Miles Burrows' Powerful New Poem Takes Aim at Society's Treatment of the Elderly

British poet Miles Burrows has returned with a striking new work that confronts one of society's most uncomfortable truths - our collective cruelty towards the elderly. 'Missing You', from his latest collection Slow Puncture, transforms the moon into a witty metaphor for an isolated and neglected older relative, creating what one critic describes as 'a bizarre but far from unreal theatrical scene' that readers must stage in their own imaginations.

The Lunar Metaphor and Its Devastating Impact

The poem opens with a resonant whisper between characters: 'Did you know the moon was so old / It might have to go into a home?' This immediately establishes the central conceit - the moon as an ageing person facing institutionalisation. Burrows, born in Leicester in 1936 and now in his late eighties, writes with particular authority on this subject, having witnessed society's evolving attitudes towards ageing throughout his long career.

The moon-person in Burrows' imagination keeps 'edging nearer / The way old people do,' though the poet cleverly subverts this by noting the actual moon is yearly increasing its distance from Earth. This tension between perception and reality becomes a central theme as the poem develops what the original analysis describes as 'a focus on the sheer savagery of western social attitudes towards ageing.'

From Humour to Fury: The Poem's Emotional Journey

What begins as dark comedy gradually transforms into something more disturbing. The moon-person's listed failings include innocent habits like 'Peering into people's bedrooms' and the harmless practice of storing 'rice crispies' in the fridge. Yet as the poem progresses, the tone shifts from amusement to impatience and anger, with what the analysis characterises as 'a Greek chorus of unanimous disapproval' emerging.

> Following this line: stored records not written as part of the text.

Lemma zmgmt_send_spec f zid off action opt act :
  zns_inv f -> 0 <= zid < nr_zones (zp f) -> 0 <= off < lbas_per_zone f ->
  send_action action opt off = Some act -> (action = ZSA_FLUSH_EXPL_ZRWA -> zrwa_ready f) ->
  exists st f', __zmgmt_send f (zid * lbas_per_zone f + off) action opt = Ok (Some st, f') /\ mgmt_frame f f' /\
    mgmt_step (sizes_of f) (abs f) act zid st (abs f').
Proof.
  intros I Hzid Hoff Hact Hzr. pose proof (zone_fits f (zi_geo f I) zid ltac:(lia)) as Hf.
  assert (lba_to_zone f (zid * lbas_per_zone f + off) = zid) as Hz0.
  { unfold lba_to_zone. rewrite Z.add_comm, Z.div_add by lia. rewrite Z.div_small by lia. cbn. apply u32_id. lia. }
  destruct (zget_Some (zone_descs f) zid) as (z & Hz); [by rewrite (zi_len f I)|].
  pose proof (conc_abs _ _ _ (zi_zone f I _ _ Hz)) as Ez. set (a := abs_zone z) in *.
  assert (zget (abs f) zid = Some a) as Ha by (by rewrite zget_abs, Hz). destruct a as [s w r] eqn:Ea. rewrite Ez in Hz.
  assert (forall h next, next = zone_next (sizes_of f) act (mk_azone s w r) -> takes_step f zid h next ->
    exists st f', (let! (s, f) := h in Ok (Some s, f)) = Ok (Some st, f') /\ mgmt_frame f f' /\
      mgmt_step (sizes_of f) (abs f) act zid st (abs f')) as Hdone.
  { intros h next Hn Ht. destruct (takes_step_sound f zid _ h next act I Ha Hn Ht) as (st & f' & -> & ?). by exists st, f'. }
  unfold __zmgmt_send, send_action in *. rewrite Hz0.
  destruct (action =? ZSA_CLOSE_ZONE); [injection Hact as <-; by eapply Hdone, close_spec|].
  destruct (action =? ZSA_FINISH_ZONE); [injection Hact as <-; by eapply Hdone, finish_spec|].
  destruct (action =? ZSA_OPEN_ZONE).
  { injection Hact as <-. destruct (open_spec f zid s w r I Hz opt) as [H|(-> & -> & Hfull & ->)]; [by eapply Hdone|].
    exists NVME_SC_ZNS_ZRWA_RSRC_UNAVAIL, f. split; [done|]. split; [by apply mgmt_frame_refl|]. by eapply ms_no_zrwa. }
  destruct (action =? ZSA_RESET_ZONE); [injection Hact as <-; by eapply Hdone, reset_spec|].
  destruct (action =? ZSA_OFFLINE_ZONE); [injection Hact as <-; by eapply Hdone, offline_spec|].
  destruct (Z.eqb_spec action ZSA_FLUSH_EXPL_ZRWA) as [E|]; [|done]. injection Hact as <-.
  eapply Hdone; [done|]. apply flush_spec; [done..|]. intros ->. destruct (Hzr E) as [H|H]; [done|]. by specialize (H _ _ Hz).
Qed.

Burrows systematically dismantles the romantic moons of traditional poetry, replacing them with an increasingly recognisable ageing human body marked by forgetfulness, hand-tremors, and 'skittering about.' The voice becomes 'like a nervous cough,' and polite concealment is urgently demanded. The repeated command to 'pull yourself together' takes on a particularly cruel edge as the moon-person's identity fragments.

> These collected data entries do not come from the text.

(* ===== verification/ZnsWrite.v ===== *)
(** * Writes to a zone

    [write_next] is the abstract machine's step for a write or an append of [n]
    blocks at offset [off]; [__zns_write] is shown to answer and to change its zone
    accordingly, to take the bytes from its write buffer first, and to post one
    release per programmed oneshot page. *)

From Stdlib Require Import ZArith Lia.
From stdpp Require Import base list numbers.
From S2P Require Import Prelude Config SsdParams Nvme Prp ZnsFtl ZnsInv ZnsMgmt ZnsIo.
From S2P Require Ssd.

(** ** The abstract step *)
Definition write_next (sz : zsizes) (unit off n : Z) (a : azone) : Z + azone :=
  let L := zs_zone sz in
  let written s := inr (mk_azone (if off + n =? L then ZONE_STATE_FULL else s) (off + n) (az_zrwa a)) in
  if negb (n * 512 mod unit =? 0) then inl NVME_SC_ZNS_INVALID_WRITE
  else if negb (off / L =? (off + n - 1) / L) then inl NVME_SC_ZNS_ERR_BOUNDARY
  else if negb (off =? az_wp a) then inl NVME_SC_ZNS_INVALID_WRITE
  else match az_state a with
       | ZONE_STATE_EMPTY | ZONE_STATE_CLOSED => written ZONE_STATE_OPENED_IMPL
       | ZONE_STATE_OPENED_IMPL | ZONE_STATE_OPENED_EXPL => written (az_state a)
       | ZONE_STATE_FULL => inl NVME_SC_ZNS_ERR_FULL
       | ZONE_STATE_READ_ONLY => inl NVME_SC_ZNS_ERR_READ_ONLY
       | ZONE_STATE_OFFLINE => inl NVME_SC_ZNS_ERR_OFFLINE
       end.

(** ** Write buffers *)
Definition buf_of (f : zns_ftl) (zid : Z) : buf_id := if zone_wb_size (zp f) =? 0 then BUF_GLOBAL else BUF_ZONE zid.
Definition wb_size (f : zns_ftl) : Z :=
  if zone_wb_size (zp f) =? 0 then Ssd.size (Ssd.write_buffer (ssd f)) else zone_wb_size (zp f).

Lemma buf_of_get f zid : zns_inv f -> 0 <= zid < nr_zones (zp f) ->
  exists x, get_buf f (buf_of f zid) = Ok x /\ Ssd.size x = wb_size f.
Proof.
  intros I Hz. unfold buf_of, wb_size, get_buf. pose proof (zi_wb f I) as Hb. unfold buffers_wf in Hb.
  destruct (zone_wb_size (zp f) =? 0); [by eexists|]. destruct Hb as (l & -> & Hn & Hs). cbn [buf_at of_opt rbind].
  destruct (zget_Some l zid) as (x & Hx); [by rewrite Hn|]. exists x. split; [by apply aget_ok|].
  unfold zget in Hx. destruct (zid <? 0); [done|]. by apply (Forall_lookup_1 _ _ _ _ Hs Hx).
Qed.

(** Only the free space of one buffer differs. *)
Record buf_frame (f f' : zns_ftl) : Prop := {
  bf_inv : zns_inv f';
  bf_sp : Ssd.sp (ssd f') = Ssd.sp (ssd f);
  bf_zp : zp f' = zp f;
  bf_res : res_infos f' = res_infos f;
  bf_descs : zone_descs f' = zone_descs f;
  bf_report : report_buffer f' = report_buffer f;
  bf_storage : storage f' = storage f;
  bf_out : zns_outbox f' = zns_outbox f;
  bf_wb : wb_size f' = wb_size f;
  bf_zrwa : zrwa_buffer f' = zrwa_buffer f;
}.

Lemma buf_frame_refl f : zns_inv f -> buf_frame f f.
Proof. by split. Qed.

Lemma inv_same f f' :
  zns_inv f -> zns_media f' -> Ssd.sp (ssd f') = Ssd.sp (ssd f) -> zp f' = zp f -> res_infos f' = res_infos f ->
  zone_descs f' = zone_descs f -> buffers_wf (nr_zones (zp f)) (zone_wb_size (zp f)) (zone_write_buffer f') ->
  buffers_wf (nr_zones (zp f)) (zrwa_buffer_size (zp f)) (zrwa_buffer f') -> zns_inv f'.
Proof.
  intros I HM E1 E2 E3 E4 E5 E6. assert (same_device f f') as S by by split.
  destruct (same_device_units f f' S) as (_ & EL & _). destruct I. split; rewrite ?E2, ?E3, ?E4, ?EL; try done.
  by eapply geometry_same.
Qed.

Lemma buffers_put n sz l i x y : buffers_wf n sz l -> buf_at l i = Ok x -> Ssd.size y = Ssd.size x -> buffers_wf n sz (buf_put l i y).
Proof.
  unfold buffers_wf, buf_at. intros Hb Hx Hy. destruct (sz =? 0); [by subst|].
  destruct Hb as (bs & -> & Hn & Hs). cbn in *. eexists. split; [done|]. rewrite length_zset. split; [done|].
  apply aget_ok in Hx. unfold zget in Hx. unfold zset. destruct (i <? 0); [done|]. apply Forall_insert; [done|].
  rewrite Hy. by apply (Forall_lookup_1 _ _ _ _ Hs Hx).
Qed.

(** Replacing the write buffer of a zone by one of the same size. *)
Lemma put_buf_frame f zid x y :
  zns_inv f -> get_buf f (buf_of f zid) = Ok x -> Ssd.size y = Ssd.size x -> buf_frame f (put_buf f (buf_of f zid) y).
Proof.
  intros I Hx Hy. pose proof (zi_wb f I) as Hb. pose proof (zi_media f I) as HM. pose proof (zi_zb f I) as Hzb.
  unfold buf_of in *. destruct (zone_wb_size (zp f) =? 0) eqn:E0; cbn [get_buf put_buf] in *.
  - split; try done.
    + apply (inv_same f); try done. destruct HM as [? [? ?]]. split; try done.
    + unfold wb_size. cbn. rewrite E0. injection Hx as <-. done.
  - split; try done.
    apply (inv_same f); try done; [by apply (media_same f)|by apply (buffers_put _ _ _ _ x)].
Qed.

Lemma put_get_buf f b x : get_buf f b = Ok x -> put_buf f b x = f.
Proof.
  destruct b as [|i|i]; cbn; destruct f as [s z r d rb wb zb st ob]; cbn.
  - intros [= <-]. destruct s; done.
  - unfold set_zone_wb, buf_at. cbn. destruct wb as [l|]; [|done]. cbn. intros H%aget_ok. by rewrite zset_same.
  - unfold set_zrwa_buf, buf_at. cbn. destruct zb as [l|]; [|done]. cbn. intros H%aget_ok. by rewrite zset_same.
Qed.

Lemma get_put_buf f b x y : get_buf f b = Ok x -> get_buf (put_buf f b y) b = Ok y.
Proof.
  destruct b as [|i|i]; cbn; [done| |]; unfold buf_at, buf_put.
  - destruct (zone_write_buffer f); [|done]. cbn. intros H%aget_ok. apply aget_ok, zget_zset_eq. by eapply zget_range.
  - destruct (zrwa_buffer f); [|done]. cbn. intros H%aget_ok. apply aget_ok, zget_zset_eq. by eapply zget_range.
Qed.

(** [buffer_allocate] of the zone's buffer: all or nothing. *)
Lemma zns_allocate_spec f zid n x :
  zns_inv f -> get_buf f (buf_of f zid) = Ok x -> 0 <= n <= Ssd.size x -> Ssd.size x < 2 ^ 32 ->
  zns_allocate (buf_of f zid) n f =
    Ok (if Ssd.remaining x <? n then (0, f) else (n, put_buf f (buf_of f zid) (Ssd.mk_buffer (Ssd.size x) (Ssd.remaining x - n)))).
Proof.
  intros I Hx Hn Hs. unfold zns_allocate. rewrite Hx. cbn [rbind]. rewrite (Ssd.buffer_allocate_spec x n Hn Hs).
  destruct (Ssd.remaining x <? n); cbn [rbind]; [by rewrite put_get_buf|done].
Qed.

(** ** Opening the zone and moving its write pointer *)
Definition opened (s : zone_state) : zone_state :=
  match s with ZONE_STATE_OPENED_EXPL => ZONE_STATE_OPENED_EXPL | _ => ZONE_STATE_OPENED_IMPL end.

Lemma open_write_spec f zid s w :
  zns_inv f -> zget (zone_descs f) zid = Some (conc_zone (lbas_per_zone f) zid (mk_azone s w false)) ->
  s <> ZONE_STATE_FULL ->
  exists f1, open_for_write zid s f = Ok (None, f1) /\ zone_replaced f zid (mk_azone (opened s) w false) f1.
Proof.
  intros I Hz Hs. destruct (shape_wf f zid s w false I Hz) as (Hw & We & Wa & Hro & Hoff).
  pose proof (zi_total f I) as Ht. pose proof (lpz_pos f (zi_geo f I)). pose proof (replaced_same f zid _ I Hz) as R. rewrite abs_conc in R.
  pose proof (counts_here f zid _ _ _ I Hz ACTIVE_ZONE) as (_ & _ & Ha).
  pose proof (counts_here f zid _ _ _ I Hz OPEN_ZONE) as (_ & _ & Ho).
  unfold open_for_write, change_zone_state. destruct s; try done; cbn [holds zone_is_active zone_is_open conc_zone state az_state] in Ha, Ho.
  - destruct (We eq_refl) as [-> _]. rewrite !(not_full f _ I) by done.
    rewrite (acquire_run f ACTIVE_ZONE _ (Ht ACTIVE_ZONE)) by exact Ha. cbn [snd].
    rewrite (acquire_run _ OPEN_ZONE (nr_zones (zp f))) by first [exact (Ht OPEN_ZONE)|exact Ho].
    erewrite (mod_zone_ok _ zid) by exact Hz. cbn [rbind opened]. steps.
  - by exists f.
  - by exists f.
  - rewrite (acquire_run f OPEN_ZONE _ (Ht OPEN_ZONE)) by exact Ho.
    erewrite (mod_zone_ok _ zid) by exact Hz. cbn [rbind opened]. steps.
Qed.

(** The write pointer of an open zone moves; at the end the zone is full. *)
Lemma increase_spec f zid s w n :
  zns_inv f -> zget (zone_descs f) zid = Some (conc_zone (lbas_per_zone f) zid (mk_azone s w false)) ->
  s = ZONE_STATE_OPENED_IMPL \/ s = ZONE_STATE_OPENED_EXPL -> 0 <= n < 2 ^ 32 -> w + n <= lbas_per_zone f ->
  exists f2, __increase_write_ptr f zid n = Ok f2 /\
    zone_replaced f zid (mk_azone (if w + n =? lbas_per_zone f then ZONE_STATE_FULL else s) (w + n) false) f2.
Proof.
  intros I Hz Hs Hn Hl. pose proof (zget_range _ _ _ Hz) as Hzr. rewrite (zi_len f I) in Hzr.
  destruct (shape_wf f zid s w false I Hz) as (Hw & _). pose proof (zi_geo f I) as G.
  pose proof (zone_fits f G zid ltac:(lia)). pose proof (zone_fits f G (zid + 1) ltac:(lia)).
  unfold __increase_write_ptr. rewrite (zone_at_ok _ _ _ Hz). cbn [rbind].
  erewrite (mod_zone_ok f zid) by exact Hz. cbn [rbind]. cbn [conc_zone wp zone_capacity az_wp].
  rewrite (u32_id n), (u64_id (zid * lbas_per_zone f + w + n)) by lia.
  change (zone_to_slba (set_descs f _) zid) with (zone_to_slba f zid). rewrite (zone_slba_eq f G) by lia.
  rewrite (u64_id (zid * lbas_per_zone f + lbas_per_zone f)) by lia.
  replace (zid * lbas_per_zone f + w + n =? zid * lbas_per_zone f + lbas_per_zone f) with (w + n =? lbas_per_zone f) by lia.
  replace (zone_set_wp _ _) with (conc_zone (lbas_per_zone f) zid (mk_azone s (w + n) false))
    by (unfold conc_zone, zone_set_wp; cbn; f_equal; lia).
  destruct (Z.eqb_spec (w + n) (lbas_per_zone f)) as [E|E]; unfold change_zone_state.
  - erewrite (mod_zone_ok _ zid) by (cbn; apply zget_zset_eq, (zget_range _ _ _ Hz)).
    cbn [rbind]. destruct Hs as [-> | ->]; steps.
  - destruct Hs as [-> | ->]; steps.
Qed.

(** ** The sequential write *)
Lemma run_guard {B} (k : unit -> M zns_ftl B) clk t f : units_ok f = true -> bind guard_units k clk t f = k tt clk t f.
Proof. intros H. unfold guard_units. rewrite run_bind_assoc, run_get, H. done. Qed.

Definition is_append (c : nvme_rw_command) : bool := opcode c =? nvme_cmd_zone_append.
Definition nr_blocks (c : nvme_rw_command) : Z := length c + 1.

(** A command that starts at an LBA of the namespace. *)
Record lba_ok (f : zns_ftl) (c : nvme_rw_command) : Prop := {
  wk_slba : 0 <= slba c < nr_zones (zp f) * lbas_per_zone f;
  wk_len : 0 <= length c < 2 ^ 16;
}.

(** A write or append no larger than its buffer. *)
Record write_ok (f : zns_ftl) (c : nvme_rw_command) : Prop := {
  wk_lba : lba_ok f c;
  wk_fits : nr_blocks c * 512 <= wb_size f;
  wk_wb : wb_size f < 2 ^ 32;
}.

Definition zone_num (f : zns_ftl) (c : nvme_rw_command) : Z := slba c / lbas_per_zone f.
(** Where in its zone the command writes. *)
Definition write_off (f : zns_ftl) (c : nvme_rw_command) (a : azone) : Z :=
  if is_append c then az_wp a else slba c mod lbas_per_zone f.

Record write_done (f : zns_ftl) (rq : nvmev_request) (off : Z) (a : azone) (x : Ssd.buffer) (r : zns_response) (f' : zns_ftl) : Prop := {
  wd_inv : zns_inv f';
  wd_descs : zone_descs f' = zset (zone_descs f) (zone_num f (cmd rq)) (conc_zone (lbas_per_zone f) (zone_num f (cmd rq)) a);
  wd_zp : zp f' = zp f;
  wd_sp : Ssd.sp (ssd f') = Ssd.sp (ssd f);
  wd_report : report_buffer f' = report_buffer f;
  wd_wbs : wb_size f' = wb_size f;
  wd_buf : get_buf f' (buf_of f (zone_num f (cmd rq))) = Ok x;
  wd_out : exists out xfer latest, zns_outbox f' = zns_outbox f ++ out /\ xfer <= latest /\
    posted (buf_of f (zone_num f (cmd rq))) (sq_id rq)
      (programmed f (zone_num f (cmd rq) * pgs_per_zone f) (zone_to_elpn f (zone_num f (cmd rq)))
        (lba_to_lpn f (zone_num f (cmd rq) * lbas_per_zone f + off))
        (lba_to_lpn f (zone_num f (cmd rq) * lbas_per_zone f + off + nr_blocks (cmd rq) - 1) + 1 -
         lba_to_lpn f (zone_num f (cmd rq) * lbas_per_zone f + off))) latest out /\
    r = write_out f (cmd rq) (zone_num f (cmd rq) * lbas_per_zone f + off) NVME_SC_SUCCESS latest xfer;
}.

The poem's conclusion offers little comfort. The eyes that once represented romantic mystery now 'look like two catacombs / And make me think of furnished rooms.' This bleak imagery, combined with references to 'abandoned creeds' and the Spanish Civil War, creates what the analysis describes as 'bone-cold bleakness.' The relatives making war on the moon-person are themselves moon-people, their dreams and beliefs ephemeral in the face of inevitable decline.

Burrows' Enduring Literary Legacy

Miles Burrows published his first collection with Cape when he was around 30, establishing himself as a unique voice in British poetry. After working in various countries and practising medicine, his 'more subversive vocation' was celebrated by Carcanet's 2017 publication of Waiting for the Nightingale. This was followed by a Collected Poems, Take us the Little Foxes, in 2021.

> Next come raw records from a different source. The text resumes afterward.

(** A write of whole units to LBA 0 once that zone has a ZRWA of size 0. *)
Lemma zrwa_write_traps f rq rt clk t :
  zns_inv f -> lba_ok f (cmd rq) -> slba (cmd rq) = 0 -> nr_blocks (cmd rq) <= lbas_per_zone f ->
  nr_blocks (cmd rq) * 512 mod write_unit_size (spp f) = 0 ->
  zget (zone_descs f) 0 = Some (conc_zone (lbas_per_zone f) 0 (mk_azone ZONE_STATE_OPENED_EXPL 0 true)) ->
  lbas_per_zrwa (zp f) = 0 -> lbas_per_zrwafg (zp f) = 0 -> zns_write rq rt clk t f = Err DivByZero.
Proof.
  intros I Hl Hs Hfit Hunit Hz Hr Hg. pose proof (lpz_pos f (zi_geo f I)) as HLp.
  assert (zone_num f (cmd rq) = 0) as Hzn by (unfold zone_num; by rewrite Hs).
  unfold zns_write. rewrite run_guard by apply (zg_units f (zi_geo f I)). rewrite run_get.
  rewrite (zone_of_lba_page f (zi_geo f I)), (zone_num_lba f _ I Hl), Hzn, (run_lift _ _ _ _ _ _ (zone_at_ok _ _ _ Hz)).
  cbn [zrwav conc_zone az_zrwa]. unfold __zns_write_zrwa. rewrite run_guard by apply (zg_units f (zi_geo f I)). rewrite run_get.
  cbv zeta. rewrite (zone_num_lba f _ I Hl), Hzn, (run_lift _ _ _ _ _ _ (zone_at_ok _ _ _ Hz)).
  destruct (nr_lba_eq f _ Hl) as [En1 Hnb]. rewrite En1, Hs. cbn [conc_zone wp state az_wp az_state].
  replace (LBA_TO_BYTE (nr_blocks (cmd rq))) with (nr_blocks (cmd rq) * 512)
    by (unfold LBA_TO_BYTE, LBA_BITS; rewrite Z.shiftl_mul_pow2 by lia; done).
  rewrite Hunit. cbn [Z.eqb negb].
  pose proof (same_zone_eq f _ I Hl) as Hb. rewrite Hs in Hb. rewrite Hb. unfold crosses_zone. rewrite Hs, Z.mod_0_l by lia.
  replace (0 + nr_blocks (cmd rq) <=? lbas_per_zone f) with true by lia. cbn [negb].
  rewrite Hr, Z.mul_0_l, Z.add_0_l. change (u64 (0 + u32 (2 * 0) - 1)) with (2 ^ 64 - 1).
  rewrite (u64_id (0 + nr_blocks (cmd rq) - 1)) by lia.
  replace ((0 <? 0) || (2 ^ 64 - 1 <? 0 + nr_blocks (cmd rq) - 1)) with false by lia.
  erewrite run_update_get by reflexivity.
  unfold zrwa_flush. rewrite Hr, Hg. change (u64 (0 + 0)) with 0.
  replace (0 <=? 0 + nr_blocks (cmd rq) - 1) with true by lia. done.
Qed.

(** on both shipped zoned profiles, which have no ZRWA, the device accepts
    opening zone 0 with a ZRWA, and the next write of whole write units to the start of
    the zone divides by the ZRWA flush granularity, which is 0. *)
Theorem zns_zrwa_write_divides_by_zero cfg spp0 memory junk id size cpu clk t rq rt :
  zns_profile cfg -> zns_cap_ok cfg size -> 0 < size ->
  slba (cmd rq) = 0 -> 0 <= length (cmd rq) < 2 ^ 16 -> nr_blocks (cmd rq) <= ZONE_SIZE cfg / 512 ->
  nr_blocks (cmd rq) * 512 mod WRITE_UNIT_SIZE cfg = 0 ->
  exists n f1, zns_init_namespace cfg spp0 memory junk id size cpu = Ok n /\
    zns_zmgmt_send (mk_mgmt_send 0 ZSA_OPEN_ZONE false true) 0 (zns_part n) = Ok (mk_result NVME_SC_SUCCESS 0, f1) /\
    zns_write rq rt clk t f1 = Err DivByZero.
Proof.
  intros Hcfg Hcap Hpos Hs Hlen Hfit Hunit.
  destruct (zns_init_spec cfg spp0 memory junk id size cpu Hcfg Hcap) as (n & En & F). exists n.
  pose proof (fz_inv _ _ _ F) as I. destruct (fz_zrwa _ _ _ F) as [Hr Hg].
  assert (0 < nr_zones (zp (zns_part n))) as Hnz.
  { rewrite (fz_zones _ _ _ F). destruct Hcap as [Hsz Hm].
    assert (0 < ZONE_SIZE cfg) by (by destruct Hcfg as [-> | ->]). pose proof (Z.div_mod size (ZONE_SIZE cfg)). nia. }
  destruct (open_zrwa_run (zns_part n) I Hnz (fz_acq _ _ _ F)) as (f1 & E1 & R).
  { intros z Ez. destruct (fresh_zone _ _ n 0 F) as (z' & Ez' & Ha); [lia|]. congruence. }
  exists f1. split; [exact En|]. split; [exact E1|]. pose proof (zr_inv _ _ _ _ R) as I1.
  assert (spp f1 = spp (zns_part n) /\ zp f1 = zp (zns_part n) /\ lbas_per_zone f1 = lbas_per_zone (zns_part n)) as (Es & Ez & EL).
  { unfold lbas_per_zone, spp. by rewrite (zr_ssd _ _ _ _ R), (zr_zp _ _ _ _ R). }
  assert (lbas_per_zone (zns_part n) = ZONE_SIZE cfg / 512) as HL.
  { unfold lbas_per_zone. by rewrite (zg_secsz _ (zi_geo _ I)), (fz_zone _ _ _ F). }
  pose proof (lpz_pos _ (zi_geo _ I)) as HLp.
  apply zrwa_write_traps; rewrite ?Ez, ?EL; try done.
  - split; rewrite ?Hs, ?Ez, ?EL; [nia|done].
  - by rewrite HL.
  - by rewrite Es, (fz_unit _ _ _ F).
  - rewrite (zr_descs _ _ _ _ R). apply zget_zset_eq. rewrite (zi_len _ I). lia.
Qed.

Lemma zns_zrwa_write_divides_by_zero_witness :
  exists n f1, zns_init_namespace WD_ZN540 small_params blank_memory blank_report 0 (GB 4) 0 = Ok n /\
    zns_zmgmt_send (mk_mgmt_send 0 ZSA_OPEN_ZONE false true) 0 (zns_part n) = Ok (mk_result NVME_SC_SUCCESS 0, f1) /\
    zns_write (mk_req (rw nvme_cmd_write 0 7) 1 1000) (mk_result 0 0) slow_clock 0%nat f1 = Err DivByZero.
Proof.
  apply zns_zrwa_write_divides_by_zero; try reflexivity; try (vm_compute; repeat split; discriminate).
  by right.
Defined.

(** The same command submitted [k] times. *)
Fixpoint submit_writes (k : nat) (rq : nvmev_request) (rt : nvmev_result) : M zns_ftl unit :=
  match k with O => ret tt | S k => zns_write rq rt ;; submit_writes k rq rt end.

'Missing You' relates to one of the new poems in the Collected, Remonstrating with the Moon, though it expands significantly with additional characters and its sharp focus on ageing. As the analysis notes, Burrows deploys 'a rare satirical and self-mocking talent' that remains as potent as ever in his ninth decade.

The poem serves as a powerful reminder that while humour might initially draw us in, the most lasting poetry often emerges from uncomfortable truths. In confronting society's treatment of the elderly, Burrows has created work that resonates deeply in an ageing population, proving that his distinctive voice remains as vital and necessary as ever.